You are saying "the bad is a necessary evil to protect free speech," and not at all addressing the fact that the "bad" doesn't appear to exist on modern Substack. If you have seen it, where have you seen it?

I literally linked an example.

tell me what ideas you are in favor of removing from Substack. Where are they on Substack, right now?

Follow the links.

So why are you still upset at them?

Link.

I actually do agree with Substack's original moderation stance, precisely for reasons of free speech. We can talk about that if you want, although it's a more complex conversation and we probably won't come to agree on it.

I had a feeling, and maybe this reply isn't outright confirmation, but it's enough. I think you tunnel visioned so hard on defending poor Substack and free speech that you're not even properly reading what you're replying to. You're going up and down this thread, finger on the trigger, and the moment you see the word Nazi you just fire.

You're right, we probably wouldn't agree, and if my read on you is any good, I'd rather not risk wasting time on that conversion.

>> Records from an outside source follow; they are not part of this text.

(** One pass of the loop body that does not throw. *)
Lemma synthFrame_run (bytes : Uint8Array) (fr : Frame.t) (parts : list view) :
  headerRewritten bytes0 h bytes ->
  Frame.dataParts fr = Some parts ->
  Forall (clearOf (v_begin h)) parts ->
  let dims := makeDWordArray (Frame.width fr)
              ++ makeDWordArray (Frame.height fr) in
  synthFrame (Some h) preBlob postBlob bytes fr
  = (overwrite bytes0 (v_begin h) dims,
     Normal (spec_frameStream (contents bytes0 h) preBlob postBlob
               (Frame.width fr) (Frame.height fr)
               (map (contents bytes0) parts))).
Proof.
  intros Hbytes Hparts Hclear dims.
  pose proof (headerRewritten_length Hbytes) as Hlen.
  destruct h_valid as (Hb & He).
  assert (Hv : validView (byteLength bytes) h)
    by (unfold validView; rewrite Hlen; auto).
  unfold synthFrame.
  rewrite (@view_set_overwrite bytes h (makeDWordArray (Frame.width fr)) 0)
    by (auto; change (byteLength (makeDWordArray (Frame.width fr))) with 4; lia).
  set (bytes1 := overwrite bytes (v_begin h + 0) (makeDWordArray (Frame.width fr))).
  assert (Hlen1 : byteLength bytes1 = byteLength bytes).
  { unfold viewLength in h_long.
    apply overwrite_length;
      change (byteLength (makeDWordArray (Frame.width fr))) with 4; lia. }
  rewrite (@view_set_overwrite bytes1 h (makeDWordArray (Frame.height fr)) 4)
    by (unfold validView; rewrite ?Hlen1, ?Hlen; auto;
        change (byteLength (makeDWordArray (Frame.height fr))) with 4; lia).
  assert (Hbytes2 : overwrite bytes1 (v_begin h + 4)
                      (makeDWordArray (Frame.height fr))
                    = overwrite bytes0 (v_begin h) dims).
  { unfold bytes1. rewrite Z.add_0_r.
    change 4 with (byteLength (makeDWordArray (Frame.width fr))) at 1.
    unfold viewLength in h_long.
    rewrite overwrite_next
      by (change (byteLength (makeDWordArray (Frame.width fr))) with 4;
          change (byteLength (makeDWordArray (Frame.height fr))) with 4; lia).
    apply headerRewritten_overwrite; [exact Hbytes | reflexivity]. }
  rewrite Hbytes2. f_equal.
  rewrite (@makeChunkBytes_spec_chunk "IHDR" _ eq_refl). cbn [bind].
  rewrite Hparts, wrapDataParts_spec. cbn [bind]. f_equal.
  unfold spec_frameStream, Blob.
  rewrite headerRewritten_template by reflexivity.
  rewrite !concat_app. cbn [List.concat].
  rewrite !app_nil_r, <- !app_assoc. fold dims. do 3 f_equal.
  rewrite map_map. f_equal. f_equal.
  apply map_ext_in. intros p Hp. f_equal.
  apply headerRewritten_clear.
  - right. exists dims. split; reflexivity.
  - rewrite Forall_forall in Hclear. apply Hclear, Hp.
Qed.
End Synthesis.

Lemma synthFrames_run (bytes0 : Uint8Array) (h : view)
    (preBlob postBlob : Uint8Array) :
  validView (byteLength bytes0) h -> 8 <= viewLength h ->
  forall (frames : list Frame.t) (bytes : Uint8Array) (f : nat),
  headerRewritten bytes0 h bytes ->
  Forall (fun fr => exists parts, Frame.dataParts fr = Some parts
                      /\ Forall (clearOf (v_begin h)) parts) frames ->
  let r := synthFrames (Some h) preBlob postBlob bytes frames f in
  syn_thrown r = None
  /\ syn_urls r
     = map (fun fr => spec_frameStream (contents bytes0 h) preBlob postBlob
                        (Frame.width fr) (Frame.height fr)
                        (map (contents bytes0) (partsOf fr))) frames
  /\ (frames = [] -> syn_bytes r = bytes)
  /\ (forall fs fl, frames = fs ++ [fl] ->
        syn_bytes r
        = overwrite bytes0 (v_begin h)
            (makeDWordArray (Frame.width fl) ++ makeDWordArray (Frame.height fl))).
Proof.
  intros Hvalid Hlong frames.
  induction frames as [|fr rest IH]; intros bytes f Hbytes Hparts r.
  - subst r. cbn [synthFrames syn_thrown syn_urls syn_bytes map].
    repeat split; try reflexivity.
    intros fs fl Heq. destruct fs; discriminate.
  - inversion Hparts as [|? ? (parts & Hp & Hclear) Hrest]; subst.
    subst r. cbn [synthFrames].
    rewrite (@synthFrame_run bytes0 h preBlob postBlob Hvalid Hlong
               bytes fr parts Hbytes Hp Hclear).
    set (bytes' := overwrite bytes0 (v_begin h)
                     (makeDWordArray (Frame.width fr)
                      ++ makeDWordArray (Frame.height fr))).
    assert (Hbytes' : headerRewritten bytes0 h bytes').
    { right. eexists. split; [|reflexivity]. reflexivity. }
    destruct (IH bytes' (Datatypes.S f) Hbytes' Hrest)
      as (Hthrown & Hurls & Hnil & Hlast).
    cbn [syn_thrown syn_urls syn_bytes map].
    split; [exact Hthrown|].
    assert (Hpo : partsOf fr = parts) by (unfold partsOf; now rewrite Hp).
    split; [rewrite Hurls, Hpo; reflexivity|].
    split; [discriminate|].
    intros fs fl Heq. destruct rest as [|fr2 rest].
    + destruct fs as [|? [|? ?]]; try discriminate.
      injection Heq as <-. rewrite Hnil by reflexivity. reflexivity.
    + destruct fs as [|f0 fs]; [discriminate|].
      injection Heq as <- Heq. apply (Hlast fs fl Heq).
Qed.

(** The loop throws on its first frame unless there is a header view of at
    least eight bytes. *)
Lemma synthFrames_not_thrown (hdr : option view)
    (preBlob postBlob bytes : Uint8Array) (fr : Frame.t)
    (rest : list Frame.t) (f : nat) :
  syn_thrown (synthFrames hdr preBlob postBlob bytes (fr :: rest) f) = None ->
  exists h, hdr = Some h /\ 8 <= viewLength h.
Proof.
  cbn [synthFrames]. unfold synthFrame.
  destruct hdr as [h|]; [|discriminate].
  intros Hthrown. exists h. split; [reflexivity|].
  destruct (Z.lt_ge_cases (viewLength h) 8) as [Hshort|Hlong]; [|exact Hlong].
  exfalso.
  destruct (view_set bytes h (makeDWordArray (Frame.width fr)) 0)
    as [bytes1|e]; [|discriminate].
  rewrite view_set_too_short in Hthrown; [discriminate|].
  change (byteLength (makeDWordArray (Frame.height fr))) with 4. lia.
Qed.

(** ** What the extraction pass collects *)

Lemma partsFrom_incl (bytes : Uint8Array) (vs vs' : list visit) (f : Frame.t) :
  incl vs vs' -> partsFrom bytes vs f -> partsFrom bytes vs' f.
Proof.
  intros Hincl (parts & Hp & Hall). exists parts. split; [exact Hp|].
  eapply Forall_impl; [|exact Hall].
  intros p (v & Hin & Hv). exists v. split; [apply Hincl, Hin | exact Hv].
Qed.

Lemma partsFrom_push (bytes : Uint8Array) (vs : list visit) (f : Frame.t)
    (v : visit) (p : view) :
  partsFrom bytes vs f -> In v vs -> dataPartOf bytes v p ->
  partsFrom bytes vs (Frame.pushDataPart f p).
Proof.
  intros (parts & Hp & Hall) Hin Hv. unfold Frame.pushDataPart. rewrite Hp.
  exists (parts ++ [p]). split; [reflexivity|].
  apply Forall_app. split; [exact Hall|].
  constructor; [|constructor]. exists v. auto.
Qed.
(** C1. [neighbourhoodDepth] is 0 when fewer than [MinProxBinSize] peers
    are live; otherwise it is the proximity order to the base address of
    the [MinProxBinSize]-th live peer of any nearest-first enumeration of
    the live connections. *)
Theorem neighbourhoodDepth_nth_nearest (k : Kademlia) (order : list entry) :
  order ≡ₚ conns k →
  pot.nearest_first entry_Address (base k) order →
  (pot.Size (conns k) < MinProxBinSize (params k) →
     neighbourhoodDepth k = 0) ∧
  (1 ≤ MinProxBinSize (params k) ≤ pot.Size (conns k) →
     ∃ e, order !! Z.to_nat (MinProxBinSize (params k) - 1) = Some e ∧
          neighbourhoodDepth k = pot.pof (entry_Address e) (base k)).
Proof.
  intros Hperm Hsorted. unfold neighbourhoodDepth. split.
  - intros Hlt. by rewrite (proj2 (Z.ltb_lt _ _) Hlt).
  - intros [Hone Hsize].
    rewrite (proj2 (Z.ltb_ge _ _) Hsize).
    unfold pot.EachNeighbour.
    set (near := pot.neighbours entry_Address (base k) (conns k)).
    destruct (each_counts (MinProxBinSize (params k))
                (λ v, pot.pof (entry_Address v) (base k)) near 0 0)
      as (e & He & Hd).
    + lia.
    + unfold near. rewrite neighbours_length. unfold pot.Size in Hsize. lia.
    + assert (Hpo : (λ v, pot.pof (entry_Address v) (base k)) <$> order
                  = (λ v, pot.pof (entry_Address v) (base k)) <$> near).
      { apply nearest_first_pof_unique; [|done|apply neighbours_sorted].
        unfold near. by rewrite neighbours_perm. }
      replace (MinProxBinSize (params k) - 0 - 1)
        with (MinProxBinSize (params k) - 1) in He by lia.
      assert (Hl : ((λ v, pot.pof (entry_Address v) (base k)) <$> near)
                     !! Z.to_nat (MinProxBinSize (params k) - 1)
                   = Some (pot.pof (entry_Address e) (base k))).
      { by rewrite list_lookup_fmap, He. }
      rewrite <- Hpo, list_lookup_fmap in Hl.
      destruct (order !! Z.to_nat (MinProxBinSize (params k) - 1)) as [e'|] eqn:He';
        [|done].
      exists e'. split; [done|].
      simpl in Hl. injection Hl as Hl. rewrite Hl. exact Hd.
Qed.

Lemma neighbourhoodDepth_nth_nearest_witness :
  ∃ e, conns sample.table !! 1%nat = Some e ∧
       neighbourhoodDepth sample.table
       = pot.pof (entry_Address e) (base sample.table).
Proof.
  assert (Hs : pot.nearest_first entry_Address (base sample.table)
                 (conns sample.table)).
  { unfold pot.nearest_first. repeat constructor; by vm_compute. }
  destruct (neighbourhoodDepth_nth_nearest sample.table (conns sample.table)
              (reflexivity _) Hs) as [_ H].
  apply H. by vm_compute.
Defined.

(** ** Register *)

Section SwapFacts.
Context {V : Type} (key : V → OverlayAddress).
Implicit Types (t : list V) (k : OverlayAddress).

[–] PhilipTheBucket@ponder.cat 1 points 4 hours ago

You are saying “the bad is a necessary evil to protect free speech,” and not at all addressing the fact that the “bad” doesn’t appear to exist on modern Substack. If you have seen it, where have you seen it?

I literally linked an example.

Okay, so you're in favor of removing any content which is dishonest and anti-gay from Substack. Fair enough, I get it.

I actually do agree with Substack’s original moderation stance, precisely for reasons of free speech. We can talk about that if you want, although it’s a more complex conversation and we probably won’t come to agree on it.

I had a feeling, and maybe this reply isn’t outright confirmation, but it’s enough. I think you tunnel visioned so hard on defending poor Substack and free speech that you’re not even properly reading what you’re replying to. You’re going up and down this thread, finger on the trigger, and the moment you see the word Nazi you just fire.

You’re right, we probably wouldn’t agree, and if my read on you is any good, I’d rather not waste time on that conversion.

Sounds good. What do you think should be done about Substack's hosting of anti-gay content? Do you think it should impact me posting Tim Snyder articles from Substack? Do you think it's accurate to summarize it as "Nazi" content?